Sure, I’ll just make up my own political philosophy without the benefit of other’s experience, that’ll go GREAT
sol@thelemmy.club 1 year ago
Left and right are two stupid categories built up by propaganda, get them out of your head and start to think on your own terms
jerkface@lemmy.ca 1 year ago
A2PKXG@feddit.de 1 year ago
Nah, it’s a fairly good way to differentiate between collectivist and individualistic ideas.
dx1@lemmy.world 1 year ago
It’s a whopping two categories (or the gray area between them), which don’t unambiguously refer to “individualism” or “collectivism”, but instead also refer vaguely to associations with dozens of other issues, so it’s actually a worse way of describing those ideas than saying “individualist” or “collectivist”, because you’re no longer even specifically saying that. And “individualist” and “collectivist” is already a terrible way to categorize all political ideas.

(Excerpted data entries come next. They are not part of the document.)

(** The stages of a move that returned, with their shapes. *)
Lemma move_chain (g : Map2048) (d : Direction) (r : MoveResult) :
  moveMapIn2048Rule g d = Ok r ->
  exists R C rotated,
    rect R C g /\ 1 <= R
    /\ rect (rotRows (rotateDegreeMap d) R C)
            (rotCols (rotateDegreeMap d) R C) rotated
    /\ 1 <= rotRows (rotateDegreeMap d) R C
    /\ rotateMapCounterClockwise g (rotateDegreeMap d) = Ok rotated
    /\ rotateMapCounterClockwise (result (moveLeft rotated))
                                 (revertDegreeMap d) = Ok (result r)
    /\ rect R C (result r)
    /\ isMoved r = isMoved (moveLeft rotated)
    /\ score r = score (moveLeft rotated).
Proof.
  intros H.
  destruct (move_inversion _ _ H)
    as (R & C & rotated & Hrect & HR & Hpos & E1 & E2 & Em & Es).
  destruct (rotate_remaps Hrect HR (rotateDegreeMap d)) as (o & Eo & Hro & _).
  rewrite E1 in Eo. injection Eo as <-.
  destruct (rotate_remaps (moveLeft_rect Hro) Hpos (revertDegreeMap d))
    as (o & Eo & Hback & _).
  rewrite E2 in Eo. injection Eo as <-.
  exists R, C, rotated. repeat (split; [assumption|]).
  split; [|split; assumption].
  destruct d; exact Hback.
Qed.

Lemma pairs_ind (P : list CellObject -> Prop) :
  P [] ->
  (forall a, P [a]) ->
  (forall a b rest, P rest -> P (b :: rest) -> P (a :: b :: rest)) ->
  forall cs, P cs.
Proof.
  intros Hnil Hone Hstep cs.
  assert (H : P cs /\ forall a, P (a :: cs)).
  { induction cs as [|b rest [IH1 IH2]].
    - split; [exact Hnil | exact Hone].
    - split; [apply IH2|]. intros a. apply Hstep; [exact IH1 | apply IH2]. }
  exact (proj1 H).
Qed.

Lemma mergePairs_two (a b : CellObject) (rest : list CellObject) :
  mergePairs (a :: b :: rest)
  = if (value a =? value b)%Z
    then mkCell merged (2 * value a) :: mergePairs rest
    else mkCell normal (value a) :: mergePairs (b :: rest).
Proof. reflexivity. Qed.

Lemma mergeScore_two (a b : CellObject) (rest : list CellObject) :
  mergeScore (a :: b :: rest)
  = if (value a =? value b)%Z
    then (2 * value a + mergeScore rest)%Z
    else mergeScore (b :: rest).
Proof. reflexivity. Qed.

Lemma mergePairs_no_merge (cs : list CellObject) :
  length (mergePairs cs) = length cs ->
  List.map (fun c => value c) (mergePairs cs) = List.map (fun c => value c) cs.
Proof.
  induction cs as [| a | a b rest IHrest IHb] using pairs_ind;
    [reflexivity | reflexivity |].
  rewrite mergePairs_two. destruct (value a =? value b)%Z.
  - intros Hlen. cbn [length] in Hlen.
    pose proof (mergePairs_length rest). lia.
  - intros Hlen. cbn [length] in Hlen. cbn [List.map value].
    f_equal. apply IHb. cbn [length]. lia.
Qed.

Lemma compact_full (row : list Cell) :
  length (compact row) = length row -> List.map Some (compact row) = row.
Proof.
  induction row as [|[c|] row IH]; cbn [compact length List.map]; intros H.
  - reflexivity.
  - rewrite IH by lia. reflexivity.
  - pose proof (compact_length row). lia.
Qed.

(** A row that moved ends with an empty cell somewhere. *)
Lemma moveRowLeft_moved_has_empty (row : list Cell) :
  isMoved (moveRowLeft row) = true -> In None (result (moveRowLeft row)).
Proof.
  intros Hm. rewrite moveRowLeft_result. unfold padRight.
  apply in_or_app.
  pose proof (mergePairs_length (compact row)) as H1.
  pose proof (compact_length row) as H2.
  destruct (Nat.eq_dec (length (mergePairs (compact row))) (length row))
    as [E|NE].
  - exfalso. apply not_false_iff_true in Hm. apply Hm.
    apply moveRowLeft_not_moved. rewrite moveRowLeft_result. unfold padRight.
    rewrite length_map, E, Nat.sub_diag. cbn [repeat]. rewrite app_nil_r.
    rewrite map_map. cbn [optValue].
    rewrite <- (map_map (fun c => value c) Some).
    rewrite mergePairs_no_merge by lia.
    rewrite <- (compact_full row) at 2 by lia.
    rewrite !map_map. reflexivity.
  - right. rewrite length_map.
    destruct (length row - length (mergePairs (compact row))) eqn:Ek; [lia|].
    left. reflexivity.
Qed.

Lemma moveLeft_moved_has_empty (g : Map2048) :
  isMoved (moveLeft g) = true -> In None (cells (result (moveLeft g))).
Proof.
  rewrite moveLeft_isMoved, moveLeft_result. intros H.
  apply existsb_exists in H. destruct H as (row & Hin & Hm).
  apply in_concat. exists (result (moveRowLeft row)). split.
  - apply in_map_iff. exists row. split; [reflexivity | exact Hin].
  - apply moveRowLeft_moved_has_empty. exact Hm.
Qed.

Lemma cells_position (R C : nat) (g : Map2048) (c : Cell) :
  rect R C g -> In c (cells g) ->
  exists i j, i < R /\ j < C /\ cellAt g i j = c.
Proof.
  intros Hrect Hin. apply in_concat in Hin.
  destruct Hin as (row & Hrow & Hc).
  destruct (In_nth _ _ [] Hrow) as (i & Hi & Ei).
  destruct (In_nth _ _ None Hc) as (j & Hj & Ej).
  assert (HiR : i < R) by (destruct Hrect; lia).
  exists i, j. split; [exact HiR|]. split.
  - rewrite <- (rect_row_length Hrect HiR), Ei. exact Hj.
  - unfold cellAt. rewrite Ei. exact Ej.
Qed.

Lemma position_cells (R C : nat) (g : Map2048) (i j : nat) :
  rect R C g -> i < R -> j < C -> In (cellAt g i j) (cells g).
Proof.
  intros Hrect Hi Hj. apply in_concat. exists (nth i g []). split.
  - apply nth_In. destruct Hrect; lia.
  - apply nth_In. rewrite (rect_row_length Hrect Hi). exact Hj.
Qed.

(** X1: a move that returns gives back a grid of the dimensions of its
    input. *)
Theorem move_keeps_dimensions
  (R C : nat) (g : Map2048) (d : Direction) (r : MoveResult) :
  rect R C g ->
  moveMapIn2048Rule g d = Ok r ->
  rect R C (result r).
Proof.
  intros Hrect H.
  destruct (move_chain _ _ H)
    as (R' & C' & rotated & Hrect' & HR' & _ & _ & _ & _ & Hshape & _).
  destruct (rect_unique Hrect' Hrect HR') as [-> ->]. exact Hshape.
Qed.

Lemma sample23_rect : rect 2 3 sample23.
Proof. split; [reflexivity | repeat constructor]. Qed.

Lemma move_keeps_dimensions_witness :
  rect 2 3 [[tile normal 2; tile normal 4; tile normal 16];
            [None; tile normal 8; None]].
Proof.
  apply (@move_keeps_dimensions 2 3 sample23 up
           (mkMoved [[tile normal 2; tile normal 4; tile normal 16];
                     [None; tile normal 8; None]] true 0)).
  - exact sample23_rect.
  - reflexivity.
Defined.

(** X2: a move that reports [isMoved] leaves at least one empty cell in the
    grid it returns. *)
Theorem moved_grid_has_an_empty_cell
  (R C : nat) (g : Map2048) (d : Direction) (r : MoveResult) :
  rect R C g ->
  moveMapIn2048Rule g d = Ok r ->
  isMoved r = true ->
  exists i j, i < R /\ j < C /\ cellAt (result r) i j = None.
Proof.
  intros Hrect H Hm.
  destruct (move_chain _ _ H)
    as (R' & C' & rotated & Hrect' & HR' & Hrot & Hpos & _ & E2 & Hshape
        & Em & _).
  destruct (rect_unique Hrect' Hrect HR') as [-> ->].
  apply (@cells_position R C (result r) None Hshape).
  apply (Permutation_in None
           (Permutation_sym
              (@rotate_Permutation _ _ _ _ _ (moveLeft_rect Hrot) Hpos E2))).
  apply moveLeft_moved_has_empty. rewrite <- Em. exact Hm.
Qed.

A2PKXG@feddit.de 1 year ago
Environmental protection is collectivist. It’s what is best for everyone. (Including future generations).
But abortion is a good exception.
dx1@lemmy.world 1 year ago
But what’s best for every individual is what’s best for everyone…
OCATMBBL@lemmynsfw.com 1 year ago
It’s pretty meaningfully different when one side wants to fix the climate and create social and economic policy that benefits the majority, while the other wants to concentrate wealth into the hands of the few at the expense of everyone else, and the climate, and is creating propaganda aimed at the dehumanization of LGBTQ+ and perceived-non-Americans (even when they’re citizens).
bric@lemm.ee 1 year ago
This. There an infinite number of ideologies that you could have, but our first past the post voting system (in the US) only allows for two candidates, so an infinite spectrum gets funneled into two camps.
yata@sh.itjust.works 1 year ago
Left/right isn’t an exclusively American concept, it is used all over the world regardless of the political system of the country.
sab@lemmy.world 1 year ago
I think that’s what they’re saying: in most of the world it’s used as a gradient/spectrum, just a few countries consider it absolutes (you’re either left or right).
bric@lemm.ee 1 year ago
Yeah, that’s why I specified US, there are plenty of places where it’s more of a gradiant, or where left and right are just two of many options. although unfortunately fptp is the norm in most of the world. The US is unusually polarized even among fptp countries, but countries that have better voting systems that allow for more than two parties are the exception, not the norm.